**What is needed**
Take the data below and copy exactly the lines starting at the one with "ret ((chat_messages" and finishing at the one with "(** ** Notions", both included.

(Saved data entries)
(** The [if video_file:] block, in the same form. *)
Definition handle_video (video_file : option string) (final_input : string)
  (chat_messages : list message) (current_chat_id : option string)
  : M (chat_outputs + string * list message) :=
  match video_file with
  | Some file =>
      if Py.truthy_str file
      then
        audio_file_path <- extract_audio_from_video file ;;
        match audio_file_path with
        | Some path =>
            video_text <- speech_to_text path ;;
            let final_input :=
              if Py.truthy_opt_str video_text
              then final_input ++ " " ++ Py.str_of_opt video_text
              else final_input in
            ret (inr (final_input, (chat_messages ++ [user "Video uploaded"])%list))
        | None =>
            ret (inl ((chat_messages ++ [assistant "Failed to extract audio from video."])%list,
                      current_chat_id, None))
        end
      else ret (inr (final_input, chat_messages))
  | None => ret (inr (final_input, chat_messages))
  end.

Definition handle_chat (character_name user_input audio_file video_file : option string)
  (user_id : option Z) (chat_messages : list message) (current_chat_id : option string)
  : M chat_outputs :=
  match user_id with
  | Some uid =>
      if uid =? 0
      then ret (chat_messages, current_chat_id,
                Some "Please sign in with a numeric User ID first!")
      else
        match character_name with
        | Some name =>
            if Py.truthy_str name
            then
              let final_input :=
                if Py.truthy_opt_str user_input then Py.str_of_opt user_input
                else EmptyString in
              after_audio <- handle_audio audio_file final_input chat_messages current_chat_id ;;
              match after_audio with
              | inl outputs => ret outputs
              | inr (final_input, chat_messages) =>
                  after_video <- handle_video video_file final_input chat_messages
                                   current_chat_id ;;
                  match after_video with
                  | inl outputs => ret outputs
                  | inr (final_input, chat_messages) =>
                      if Py.truthy_str (Py.strip final_input)
                      then
                        reply <- chat_with_character name final_input uid current_chat_id ;;
                        let (response, new_chat_id) := reply : json * option string in
                        ret ((chat_messages
                                ++ [user final_input;
                                    {| role := "assistant"; content := response |}])%list,
                             new_chat_id, new_chat_id)
                      else
                        ret (chat_messages, current_chat_id,
                             Some "Please provide a message, audio, or video!")
                  end
              end
            else ret (chat_messages, current_chat_id, Some "Please select a character!")
        | None => ret (chat_messages, current_chat_id, Some "Please select a character!")
        end
  | None => ret (chat_messages, current_chat_id,
                 Some "Please sign in with a numeric User ID first!")
  end.

End Application.

(** ** Notions the properties are stated with *)

(** The API credential is configured: [gemini_api_key] is a non-empty string. *)
Definition configured (env : Env) (key : string) : Prop :=
  gemini_api_key env = Some key /\ Py.truthy_str key = true.
Lemma fold_only_data chunks : ∀ st,
  only_data chunks → untouched st →
  untouched (fold_left step chunks st) ∧
  output (fold_left step chunks st) = output st +:+ stdout_of chunks ∧
  errorOutput (fold_left step chunks st) = errorOutput st +:+ stderr_of chunks ∧
  signals (fold_left step chunks st) = signals st.
Proof.
  induction chunks as [|e chunks IH]; intros st Hd Hu; simpl.
  - by rewrite !append_nil_r.
  - inversion Hd as [|? ? He Hd']; subst.
    destruct e; try done; simpl.
    + destruct (IH (step st (StdoutData chunk)) Hd') as (A & B & C & D).
      { destruct Hu as (? & ? & ?). done. }
      simpl in *. rewrite B, C, D, append_assoc. done.
    + destruct (IH (step st (StderrData chunk)) Hd') as (A & B & C & D).
      { destruct Hu as (? & ? & ?). done. }
      simpl in *. rewrite B, C, D, append_assoc. done.
Qed.

(** A child that writes, then closes with a code other than 0 while the
    timer is still set. *)
Lemma run_nonzero_exit chunks code post :
  only_data chunks → code ≠ Some 0 →
  executeCommand (chunks ++ Close code :: post) =
    if JS.truthy (stdout_of chunks) then Resolved (stdout_of chunks)
    else Rejected (ExecutionFailure code (stderr_of chunks)).
Proof.
  intros Hd Hc. unfold executeCommand, run.
  rewrite fold_left_app. cbn [fold_left].
  destruct (fold_only_data chunks initial Hd initial_untouched)
    as ((Hp & Ht & Hto) & Ho & He & _).
  simpl in Ho, He. rewrite append_nil_l in Ho, He.
  set (st := fold_left step chunks initial) in *.
  assert (Hs : promise (step st (Close code)) =
    if JS.truthy (stdout_of chunks) then Resolved (stdout_of chunks)
    else Rejected (ExecutionFailure code (stderr_of chunks))).
  { simpl. rewrite Hto, Hp, Ho, He. rewrite bool_decide_false by done.
    destruct (JS.truthy (stdout_of chunks)); done. }
  rewrite step_settled; rewrite fold_settled; rewrite Hs;
    destruct (JS.truthy (stdout_of chunks)); done.
Qed.

Lemma truthy_nonempty s : JS.truthy s = true ↔ s ≠ "".
Proof. destruct s; simpl; split; done. Qed.

End ExecFacts.

(** C7.  When the timer expires while the child is still running (no
    ['close'] and no ['error'] event came before), [executeCommand] sends
    SIGTERM to the child and rejects with ExecutionTimeout whatever the
    child does afterwards, and the tool run built on it ([runSemgrep],
    [runTrivy], [runODC], and the orchestrator's dispatch on a host that
    does not simulate) returns no finding. *)
Theorem C7_timeout_terminates_and_yields_nothing
    (pre post : list Exec.ProcEvent) :
  Exec.still_running pre →
  let events := pre ++ Exec.TimerFired :: post in
  Exec.executeCommand events = Exec.Rejected Exec.ExecutionTimeout ∧
  "SIGTERM" ∈ Exec.signals (Exec.run events) ∧
  ∀ (w : World) (i : nat) (targetPath : string),
    tool_proc w i = events →
    (WSL2Bridge.isAvailable w = true →
       WSL2Bridge.runSemgrep w i targetPath = Ok [] ∧
       WSL2Bridge.runTrivy w i targetPath = Ok []) ∧
    (ODCBridge.isAvailable w = true →
       ODCBridge.runODC w i targetPath = Ok []) ∧
    (MOCK_WSL2 w = false → ∀ st,
       Orchestrator.run_tool w (host_bridges w) "Semgrep" i targetPath st = (Ok [], st) ∧
       Orchestrator.run_tool w (host_bridges w) "Trivy" i targetPath st = (Ok [], st)).
Proof.
  intros Hr events.
  destruct (run_timeout pre post Hr) as [Hp Hs].
  split; [exact Hp|]. split; [exact Hs|].
  intros w i targetPath Hw.
  assert (He : Exec.executeCommand (tool_proc w i) = Exec.Rejected Exec.ExecutionTimeout)
    by (rewrite Hw; exact Hp).
  split; [|split].
  - intros Ha. unfold WSL2Bridge.runSemgrep, WSL2Bridge.runTrivy.
    rewrite Ha, He. done.
  - intros Ha. unfold ODCBridge.runODC. rewrite Ha, He. simpl.
    by destruct (existsSync w targetPath).
  - intros Hm st.
    unfold Orchestrator.run_tool, Orchestrator.runSemgrepWithRealTime,
      Orchestrator.runTrivyWithRealTime, Orchestrator.runSemgrep,
      Orchestrator.runTrivy. simpl. rewrite Hm.
    unfold WSL2Bridge.runSemgrep, WSL2Bridge.runTrivy. rewrite He.
    destruct (WSL2Bridge.isAvailable w); done.
Qed.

**Solved exercise**
                        ret ((chat_messages
                                ++ [user final_input;
                                    {| role := "assistant"; content := response |}])%list,
                             new_chat_id, new_chat_id)
                      else
                        ret (chat_messages, current_chat_id,
                             Some "Please provide a message, audio, or video!")
                  end
              end
            else ret (chat_messages, current_chat_id, Some "Please select a character!")
        | None => ret (chat_messages, current_chat_id, Some "Please select a character!")
        end
  | None => ret (chat_messages, current_chat_id,
                 Some "Please sign in with a numeric User ID first!")
  end.

End Application.

(** ** Notions the properties are stated with *)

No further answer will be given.